Pronunciations
- Pinyin:: zhī
- Bopomofo:: ㄓ
- Wade–Giles:: chih1
- Cantonese Yale:: jī
- Jyutping:: zi1
- Pe̍h-ōe-jī:: chi
- Japanese Kana:: シ shi (on'yomi) ささ-える sasa-eru (kun'yomi)
- Sino-Korean:: 지 ji

Names
- Chinese name(s):: 支字旁 zhīzìpáng 支字底 zhīzìdǐ
- Japanese name(s):: 支える/ささえる 支繞/しにょう shinyō 枝繞/えだにょう edanyō 十又/じゅうまた jūmata
- Hangul:: 지탱할 jitaenghal

Stroke order animation

= Radical 65 =

Chinese character radical

Radical 65 or radical branch (支部) meaning "branch" is one of the 34 Kangxi radicals (214 radicals in total) composed of 4 strokes.

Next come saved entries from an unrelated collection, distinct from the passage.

Definition with_heap (h : list UserSession) (w : World) : World :=
  mkWorld h (userSessions w) (db_sessions w) (db_isConnectedFlag w)
          (timeouts w) (timers w) (cleanupInterval w) (isInitialized w)
          (clock w) (nextClient w) (trace w).
Definition with_userSessions (m : JsMap.t Ref) (w : World) : World :=
  mkWorld (heap w) m (db_sessions w) (db_isConnectedFlag w)
          (timeouts w) (timers w) (cleanupInterval w) (isInitialized w)
          (clock w) (nextClient w) (trace w).
Definition with_db_sessions (m : JsMap.t Ref) (w : World) : World :=
  mkWorld (heap w) (userSessions w) m (db_isConnectedFlag w)
          (timeouts w) (timers w) (cleanupInterval w) (isInitialized w)
          (clock w) (nextClient w) (trace w).
Definition with_db_isConnectedFlag (b : bool) (w : World) : World :=
  mkWorld (heap w) (userSessions w) (db_sessions w) b
          (timeouts w) (timers w) (cleanupInterval w) (isInitialized w)
          (clock w) (nextClient w) (trace w).
Definition with_timeouts (c : TimeoutConfig) (w : World) : World :=
  mkWorld (heap w) (userSessions w) (db_sessions w) (db_isConnectedFlag w)
          c (timers w) (cleanupInterval w) (isInitialized w)
          (clock w) (nextClient w) (trace w).
Definition with_timers (m : JsMap.t Z) (w : World) : World :=
  mkWorld (heap w) (userSessions w) (db_sessions w) (db_isConnectedFlag w)
          (timeouts w) m (cleanupInterval w) (isInitialized w)
          (clock w) (nextClient w) (trace w).
Definition with_cleanupInterval (i : option Z) (w : World) : World :=
  mkWorld (heap w) (userSessions w) (db_sessions w) (db_isConnectedFlag w)
          (timeouts w) (timers w) i (isInitialized w)
          (clock w) (nextClient w) (trace w).
Definition with_isInitialized (b : bool) (w : World) : World :=
  mkWorld (heap w) (userSessions w) (db_sessions w) (db_isConnectedFlag w)
          (timeouts w) (timers w) (cleanupInterval w) b
          (clock w) (nextClient w) (trace w).
Definition with_clock (z : Z) (w : World) : World :=
  mkWorld (heap w) (userSessions w) (db_sessions w) (db_isConnectedFlag w)
          (timeouts w) (timers w) (cleanupInterval w) (isInitialized w)
          z (nextClient w) (trace w).
Definition with_nextClient (c : ClientId) (w : World) : World :=
  mkWorld (heap w) (userSessions w) (db_sessions w) (db_isConnectedFlag w)
          (timeouts w) (timers w) (cleanupInterval w) (isInitialized w)
          (clock w) c (trace w).
Definition with_trace (t : list Effect) (w : World) : World :=
  mkWorld (heap w) (userSessions w) (db_sessions w) (db_isConnectedFlag w)
          (timeouts w) (timers w) (cleanupInterval w) (isInitialized w)
          (clock w) (nextClient w) t.

(** The state right after [new WalletConnectSDK(options)] at time [now]. *)
Definition new_World (customTimeouts : PartialTimeouts) (interval : option Z)
           (now : Z) : World :=
  mkWorld [] JsMap.empty JsMap.empty false
          (merge_timeouts DEFAULT_TIMEOUTS customTimeouts)
          JsMap.empty interval false now 0%nat [].

(** Network calls made so far. *)
Definition network (w : World) : list Effect := filter is_network (trace w).

(** ** The monad of asynchronous methods *)

Definition M (A : Type) : Type := World -> Outcome A * World.

Definition ret {A} (a : A) : M A := fun w => (Resolved a, w).

Definition bind {A B} (m : M A) (k : A -> M B) : M B :=
  fun w =>
    match m w with
    | (Resolved a, w') => k a w'
    | (Rejected e, w') => (Rejected e, w')
    | (Forever, w') => (Forever, w')
    end.

Definition throw {A} (e : Thrown) : M A := fun w => (Rejected e, w).

(** [try { body } catch (error) { handler }] *)
Definition try_catch {A} (body : M A) (handler : Thrown -> M A) : M A :=
  fun w =>
    match body w with
    | (Rejected e, w') => handler e w'
    | r => r
    end.

(** [promise.finally(() => { cleanup })] for a cleanup that cannot throw. *)
Definition finally {A} (body : M A) (cleanup : World -> World) : M A :=
  fun w =>
    match body w with
    | (Forever, w') => (Forever, w')
    | (o, w') => (o, cleanup w')
    end.

Definition gets {A} (f : World -> A) : M A := fun w => (Resolved (f w), w).
Definition modify (f : World -> World) : M unit := fun w => (Resolved tt, f w).
Definition effect (e : Effect) : M unit :=
  modify (fun w => with_trace (trace w ++ [e]) w).

(** [await] of a collaborator's promise. *)
Definition await {A} (r : Reply A) : M A :=
  fun w =>
    match r with
    | Settles d (inl a) => (Resolved a, with_clock (clock w + Z.max 0 d) w)
    | Settles d (inr e) => (Rejected e, with_clock (clock w + Z.max 0 d) w)
    | Never => (Forever, w)
    end.

(** A synchronous collaborator call that returns or throws. *)
Definition call {A} (r : A + Thrown) : M A :=
  match r with
  | inl a => ret a
  | inr e => throw e
  end.

Notation "'let*' x ':=' m 'in' k" := (bind m (fun x => k))
  (at level 10, x name, m at level 100, k at level 200).
Notation "m ';;;' k" := (bind m (fun _ => k))
  (at level 100, k at level 200, right associativity).

(** [for (const x of xs) { await body(x) }] *)
Fixpoint for_each {A} (xs : list A) (body : A -> M unit) : M unit :=
  match xs with
  | [] => ret tt
  | x :: xs' => body x ;;; for_each xs' body
  end.

(** Reading and writing a session object. *)
Definition deref (r : Ref) : M UserSession :=
  fun w =>
    match heap w !! r with
    | Some s => (Resolved s, w)
    | None => (Rejected (Error "TypeError: Cannot read properties of undefined"), w)
    end.

Definition assign (r : Ref) (f : UserSession -> UserSession) : M unit :=
  modify (fun w => with_heap (alter f r (heap w)) w).

(** [new] of a session object: the reference of the fresh object. *)
Definition alloc (s : UserSession) : M Ref :=
  fun w => (Resolved (length (heap w)), with_heap (heap w ++ [s]) w).

Definition Date_now : M Z := gets clock.

(** ** Requests and responses ([src/types]) *)

Record WalletDeepLink := mkDeepLink {
  wallet : string;
  universal : string;
  native : string;
  web : option string
}.

Record ConnectionRequest := mkConnectionRequest {
  cr_userId : string;
  cr_chainId : option Z;
  cr_methods : option (list string);
  cr_events : option (list string)
}.

Record ConnectionResponse := mkConnectionResponse {
  c_success : bool;
  c_uri : option string;
  c_qrCode : option string;
  c_topic : option string;
  c_error : option string;
  c_deepLinks : option (list WalletDeepLink);
  c_timeout : option Z;
  c_estimatedTime : option Z
}.

Record TransactionRequest := mkTransactionRequest {
  tx_userId : string;
  tx_to : string;
  tx_data : option string;
  tx_value : option Z;
  tx_gas : option Z;
  tx_maxFeePerGas : option Z;
  tx_maxPriorityFeePerGas : option Z;
  tx_nonce : option Z;
  tx_chainId : option Z
}.

Record SignMessageRequest := mkSignMessageRequest {
  sm_userId : string;
  sm_message : string;
  sm_address : option string
}.

Record SignTypedDataRequest := mkSignTypedDataRequest {
  st_userId : string;
  st_value : Json;
  st_address : option string
}.

Record ContractConfig := mkContractConfig {
  k_address : string;
  k_abi : Json;
  k_chainId : option Z
}.

Record ContractCallRequest := mkContractCallRequest {
  cc_userId : string;
  cc_contract : ContractConfig;
  cc_functionName : string;
  cc_args : option (list Json);
  cc_value : option Z;
  cc_gas : option Z;
  cc_maxFeePerGas : option Z;
  cc_maxPriorityFeePerGas : option Z;
  cc_nonce : option Z
}.

Record ContractReadRequest := mkContractReadRequest {
  rd_userId : string;
  rd_contract : ContractConfig;
  rd_functionName : string;
  rd_args : option (list Json);
  rd_blockNumber : option Z
}.

(** [TransactionResponse], [SignResponse], [ContractCallResponse],
    [ContractReadResponse] and the result of [estimateGas] share the shape
    [{success, <payload>?, error?}]; [payload] names the field that is set. *)
Inductive Payload :=
  | hash (h : Json)
  | signature (s : Json)
  | data (d : Json)
  | gas (g : Z).

Record OperationResponse := mkResponse {
  success : bool;
  payload : option Payload;
  error : option string
}.

(** ** External collaborators *)

(** The first argument of an asynchronous collaborator is the number of
    effects performed so far: an answer may depend on when it is asked. *)
Record Env := mkEnv {
  projectId : string;
  SignClient_init : nat -> ClientId -> Reply unit;
  client_connect :
    nat -> ClientId -> list string -> list string -> list string ->
    Reply (option string);
  client_request :
    nat -> ClientId -> string -> string -> string -> Json -> Reply Json;
  client_disconnect : nat -> ClientId -> string -> Reply unit;
  qrcode_toDataURL : string -> Reply (option string);
  encodeFunctionData : Json -> string -> list Json -> string + Thrown;
  decodeFunctionData : Json -> Json -> Json + Thrown;
  JSON_stringify : Json -> string;
  BigInt : Json -> Z + Thrown;
  generateDeepLinks : string -> list WalletDeepLink;
  (** whether a reply that arrives in the very millisecond of a deadline
      loses the race against the timer *)
  timer_wins_tie : bool
}.

(** [args] of the protocol client's events; [a_accounts] is the value of
    [args.params?.namespaces?.eip155?.accounts || []]. *)
Record EventArgs := mkEventArgs {
  a_topic : option string;
  a_params : option Json;
  a_accounts : list string
}.

Section SDK.
Context (env : Env).

(** The sequence number handed to asynchronous collaborators. *)
Definition tick : M nat := gets (fun w => length (trace w)).

(** ** [class TimeoutManager] *)

(** Node's [setTimeout] runs a timer whose delay is below 1 or above
    2^31-1 after 1 millisecond. *)
Definition timer_delay (timeout : Z) : Z :=
  if (timeout <? 1) || (2147483647 <? timeout) then 1 else timeout.

(** [new TimeoutManager(customTimeouts)] stores the merged configuration
    in [timeouts]; [getTimeout(type)] reads one entry. *)
Definition getTimeout (type : TimeoutKind) : M Z :=
  gets (fun w => timeout_of (timeouts w) type).

Definition getTimeouts : M TimeoutConfig := gets timeouts.

Definition updateTimeouts (newTimeouts : PartialTimeouts) : M unit :=
  modify (fun w => with_timeouts (merge_timeouts (timeouts w) newTimeouts) w).

(** [Promise.race([promise, <timer promise>])]: the timer rejects with
    [rejection] when it fires first. *)
Definition race {A} (promise : Reply A) (timeout : Z) (rejection : Thrown)
  : M A :=
  fun w =>
    let fires := timer_delay timeout in
    match promise with
    | Settles d r =>
        if (Z.max 0 d <? fires)
           || ((Z.max 0 d =? fires) && negb (timer_wins_tie env))
        then await (Settles d r) w
        else (Rejected rejection, with_clock (clock w + fires) w)
    | Never => (Rejected rejection, with_clock (clock w + fires) w)
    end.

In the Kangxi Dictionary, there are 26 characters (out of 49,030) to be found under this radical.

支 is also the 65th indexing component in the Table of Indexing Chinese Character Components predominantly adopted by Simplified Chinese dictionaries published in mainland China.

==Evolution==
A hand (又) holding a bamboo branch (half of 竹), similar to 攴, 殳, 父, and 皮. Component of 鼓.

Chu slip and silk script
Large seal script
Small seal script

==Derived characters==

| Strokes | Characters |
|---|---|
| +0 | 支 |
| +2 | 攰 |
| +5 | 攱 |
| +8 | 攲 |
| +12 | 攳 |

==Sinogram==
In the Japanese educational system the character 支 is a Kyōiku kanji or Kanji taught in elementary school. It is a fifth grade kanji.

== Literature ==
- Fazzioli, Edoardo (1987). "Chinese calligraphy : from pictograph to ideogram : the history of 214 essential Chinese/Japanese characters"
- Lunde, Ken (2009). "CJKV Information Processing: Chinese, Japanese, Korean & Vietnamese Computing"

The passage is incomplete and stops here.